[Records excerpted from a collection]

++++++

(** [Result::unwrap_or_else] *)
Definition unwrap_or {A} (r : result A) (a : A) : A :=
  match r with Ok v => v | Err _ => a end.

Definition parse_flow_record (input : bytes) : IResult FlowRecord :=
  let? (input, header) := parse_record_header input in
  let? (input, data) := nom_take header.(rh_length) input in
  let data := unwrap_or (flow_record_data header.(rh_data_format) data) (FlowRecordType.Unknown data) in
  Ok (input, mkFlowRecord header data).

Definition parse_counter_record (input : bytes) : IResult CounterRecord :=
  let? (input, header) := parse_record_header input in
  let? (input, data) := nom_take header.(rh_length) input in
  let record :=
    unwrap_or (counter_record_data header.(rh_data_format) data) (CounterRecordType.Unknown data) in
  Ok (input, mkCounterRecord header [record]).

Definition parse_sample_header (input : bytes) : IResult SampleHeader :=
  let? (input, format) := be_u32 input in
  let? (input, length) := be_u32 input in
  let? (input, sample_sequence_number) := be_u32 input in
  let? (input, (source_id_type, source_id_value)) :=
    match SampleFormat.try_from format with
    | Some (SampleFormat.Flow | SampleFormat.Counter) =>
        let? (input, source_id) := be_u32 input in
        let source_id_type := Z.shiftr source_id 24 in
        let source_id_value := Z.land source_id 0x00ffffff in
        Ok (input, (source_id_type, source_id_value))
    | Some (SampleFormat.ExpandedFlow | SampleFormat.ExpandedCounter | SampleFormat.Drop) =>
        let? (input, source_id_type) := be_u32 input in
        let? (input, source_id_value) := be_u32 input in
        Ok (input, (source_id_type, source_id_value))
    | None => fail input
    end in
  Ok (input, mkSampleHeader format length sample_sequence_number source_id_type source_id_value).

++++++

Work to complete>
Copy out the lines above exactly, beginning at the one that contains "unwrap_or (counter_record_data header.(rh_data_format)" and ending at the one that contains "SampleFormat.ExpandedCounter | SampleFormat.Drop) =>".

Answer section>
    unwrap_or (counter_record_data header.(rh_data_format) data) (CounterRecordType.Unknown data) in
  Ok (input, mkCounterRecord header [record]).

Definition parse_sample_header (input : bytes) : IResult SampleHeader :=
  let? (input, format) := be_u32 input in
  let? (input, length) := be_u32 input in
  let? (input, sample_sequence_number) := be_u32 input in
  let? (input, (source_id_type, source_id_value)) :=
    match SampleFormat.try_from format with
    | Some (SampleFormat.Flow | SampleFormat.Counter) =>
        let? (input, source_id) := be_u32 input in
        let source_id_type := Z.shiftr source_id 24 in
        let source_id_value := Z.land source_id 0x00ffffff in
        Ok (input, (source_id_type, source_id_value))
    | Some (SampleFormat.ExpandedFlow | SampleFormat.ExpandedCounter | SampleFormat.Drop) =>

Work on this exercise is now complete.